- _What this task involves_: Return the lines below that carry the word "Font".

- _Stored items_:
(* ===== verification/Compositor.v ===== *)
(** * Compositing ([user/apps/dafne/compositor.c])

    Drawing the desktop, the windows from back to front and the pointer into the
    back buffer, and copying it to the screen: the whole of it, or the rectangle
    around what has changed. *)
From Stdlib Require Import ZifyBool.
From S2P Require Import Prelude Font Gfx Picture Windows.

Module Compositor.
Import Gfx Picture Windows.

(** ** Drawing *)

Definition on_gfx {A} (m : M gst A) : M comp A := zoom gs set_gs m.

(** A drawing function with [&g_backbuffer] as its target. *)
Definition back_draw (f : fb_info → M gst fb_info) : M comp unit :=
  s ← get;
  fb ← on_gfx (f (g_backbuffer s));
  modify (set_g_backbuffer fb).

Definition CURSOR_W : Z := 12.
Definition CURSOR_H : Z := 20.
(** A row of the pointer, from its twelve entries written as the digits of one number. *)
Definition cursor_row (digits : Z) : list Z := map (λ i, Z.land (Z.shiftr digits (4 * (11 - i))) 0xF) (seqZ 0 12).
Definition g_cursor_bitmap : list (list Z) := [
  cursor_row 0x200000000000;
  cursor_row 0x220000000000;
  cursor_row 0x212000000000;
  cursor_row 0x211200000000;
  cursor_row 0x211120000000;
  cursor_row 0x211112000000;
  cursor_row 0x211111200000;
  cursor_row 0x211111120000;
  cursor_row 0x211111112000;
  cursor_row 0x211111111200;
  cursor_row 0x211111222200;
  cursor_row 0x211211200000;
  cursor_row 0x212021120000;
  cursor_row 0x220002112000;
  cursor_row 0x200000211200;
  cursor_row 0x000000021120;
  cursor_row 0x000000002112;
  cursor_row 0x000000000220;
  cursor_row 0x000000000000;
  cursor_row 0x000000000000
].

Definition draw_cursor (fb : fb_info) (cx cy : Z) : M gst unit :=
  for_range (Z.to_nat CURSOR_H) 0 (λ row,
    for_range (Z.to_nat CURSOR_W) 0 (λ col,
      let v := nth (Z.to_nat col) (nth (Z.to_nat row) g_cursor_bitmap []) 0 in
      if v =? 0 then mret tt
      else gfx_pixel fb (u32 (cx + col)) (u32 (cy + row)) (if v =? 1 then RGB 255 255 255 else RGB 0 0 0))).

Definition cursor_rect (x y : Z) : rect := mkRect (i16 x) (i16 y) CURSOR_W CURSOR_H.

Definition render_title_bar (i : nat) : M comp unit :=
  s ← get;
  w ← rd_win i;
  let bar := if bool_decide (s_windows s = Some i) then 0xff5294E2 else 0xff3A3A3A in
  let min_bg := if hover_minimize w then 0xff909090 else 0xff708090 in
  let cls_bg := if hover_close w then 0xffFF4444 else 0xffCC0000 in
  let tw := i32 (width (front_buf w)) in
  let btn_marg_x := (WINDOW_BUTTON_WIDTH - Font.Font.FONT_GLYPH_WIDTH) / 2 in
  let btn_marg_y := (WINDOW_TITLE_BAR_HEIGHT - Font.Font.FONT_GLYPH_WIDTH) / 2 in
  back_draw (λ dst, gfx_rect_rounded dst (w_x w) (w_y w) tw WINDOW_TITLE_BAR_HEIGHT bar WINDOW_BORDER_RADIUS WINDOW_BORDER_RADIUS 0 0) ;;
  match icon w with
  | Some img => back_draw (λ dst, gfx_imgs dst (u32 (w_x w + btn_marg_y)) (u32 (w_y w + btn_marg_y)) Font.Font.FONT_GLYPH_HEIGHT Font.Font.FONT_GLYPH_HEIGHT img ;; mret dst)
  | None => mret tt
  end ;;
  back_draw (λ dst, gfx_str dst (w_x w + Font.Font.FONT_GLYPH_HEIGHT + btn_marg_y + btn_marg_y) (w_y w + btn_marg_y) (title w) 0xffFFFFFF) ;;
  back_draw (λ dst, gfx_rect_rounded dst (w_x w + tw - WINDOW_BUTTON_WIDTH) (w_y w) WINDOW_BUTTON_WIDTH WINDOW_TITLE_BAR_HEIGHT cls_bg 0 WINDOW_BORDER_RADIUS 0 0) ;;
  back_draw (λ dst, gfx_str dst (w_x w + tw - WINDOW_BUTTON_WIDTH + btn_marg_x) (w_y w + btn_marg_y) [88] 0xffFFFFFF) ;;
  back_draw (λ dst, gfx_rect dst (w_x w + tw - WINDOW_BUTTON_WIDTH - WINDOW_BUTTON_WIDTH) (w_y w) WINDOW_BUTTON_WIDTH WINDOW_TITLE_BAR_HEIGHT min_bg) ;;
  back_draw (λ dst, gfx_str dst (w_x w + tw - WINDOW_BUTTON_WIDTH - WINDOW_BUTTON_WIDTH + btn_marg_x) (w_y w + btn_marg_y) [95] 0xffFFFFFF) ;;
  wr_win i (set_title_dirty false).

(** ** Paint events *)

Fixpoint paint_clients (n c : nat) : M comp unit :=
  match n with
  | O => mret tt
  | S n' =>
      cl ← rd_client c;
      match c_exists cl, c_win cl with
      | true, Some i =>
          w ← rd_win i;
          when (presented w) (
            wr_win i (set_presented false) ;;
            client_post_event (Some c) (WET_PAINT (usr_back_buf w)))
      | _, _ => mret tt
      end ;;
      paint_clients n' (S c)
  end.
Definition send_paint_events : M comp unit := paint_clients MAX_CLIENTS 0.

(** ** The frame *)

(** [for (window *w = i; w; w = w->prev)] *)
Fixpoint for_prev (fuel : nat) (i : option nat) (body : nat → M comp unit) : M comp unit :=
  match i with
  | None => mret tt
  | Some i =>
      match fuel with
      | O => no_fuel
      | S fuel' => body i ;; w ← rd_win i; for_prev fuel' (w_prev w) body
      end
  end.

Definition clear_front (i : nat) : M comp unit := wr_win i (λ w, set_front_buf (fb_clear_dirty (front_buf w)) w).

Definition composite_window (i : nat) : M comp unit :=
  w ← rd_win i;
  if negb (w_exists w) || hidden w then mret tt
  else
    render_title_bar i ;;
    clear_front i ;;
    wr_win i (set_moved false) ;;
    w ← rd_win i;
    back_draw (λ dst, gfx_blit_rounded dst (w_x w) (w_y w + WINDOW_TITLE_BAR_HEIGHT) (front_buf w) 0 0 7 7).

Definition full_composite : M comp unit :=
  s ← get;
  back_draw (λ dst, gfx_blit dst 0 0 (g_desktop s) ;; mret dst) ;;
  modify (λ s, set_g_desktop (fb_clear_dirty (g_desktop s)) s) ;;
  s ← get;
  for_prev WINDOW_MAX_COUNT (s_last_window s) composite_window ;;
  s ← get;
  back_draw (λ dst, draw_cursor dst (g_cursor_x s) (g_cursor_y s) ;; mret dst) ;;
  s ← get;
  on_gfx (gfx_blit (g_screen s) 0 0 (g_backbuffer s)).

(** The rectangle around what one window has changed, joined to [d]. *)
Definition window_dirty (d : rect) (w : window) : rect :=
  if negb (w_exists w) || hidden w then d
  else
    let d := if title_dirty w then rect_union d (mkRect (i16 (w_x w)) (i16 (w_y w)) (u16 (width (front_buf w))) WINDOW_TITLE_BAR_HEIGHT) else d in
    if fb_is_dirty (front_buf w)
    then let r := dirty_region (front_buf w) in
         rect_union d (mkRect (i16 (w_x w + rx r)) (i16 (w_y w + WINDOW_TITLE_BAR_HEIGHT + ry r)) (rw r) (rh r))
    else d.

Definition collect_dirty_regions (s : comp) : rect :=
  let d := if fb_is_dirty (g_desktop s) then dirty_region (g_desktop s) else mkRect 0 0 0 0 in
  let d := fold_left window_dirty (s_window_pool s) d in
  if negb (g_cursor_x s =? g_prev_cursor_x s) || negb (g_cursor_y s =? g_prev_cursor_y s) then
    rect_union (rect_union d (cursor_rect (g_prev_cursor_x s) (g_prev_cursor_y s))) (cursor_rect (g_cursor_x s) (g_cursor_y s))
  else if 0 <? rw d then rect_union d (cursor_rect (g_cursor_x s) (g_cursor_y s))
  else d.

- _Output below_:
From S2P Require Import Prelude Font Gfx Picture Windows.
  let btn_marg_x := (WINDOW_BUTTON_WIDTH - Font.Font.FONT_GLYPH_WIDTH) / 2 in
  let btn_marg_y := (WINDOW_TITLE_BAR_HEIGHT - Font.Font.FONT_GLYPH_WIDTH) / 2 in
  | Some img => back_draw (λ dst, gfx_imgs dst (u32 (w_x w + btn_marg_y)) (u32 (w_y w + btn_marg_y)) Font.Font.FONT_GLYPH_HEIGHT Font.Font.FONT_GLYPH_HEIGHT img ;; mret dst)
  back_draw (λ dst, gfx_str dst (w_x w + Font.Font.FONT_GLYPH_HEIGHT + btn_marg_y + btn_marg_y) (w_y w + btn_marg_y) (title w) 0xffFFFFFF) ;;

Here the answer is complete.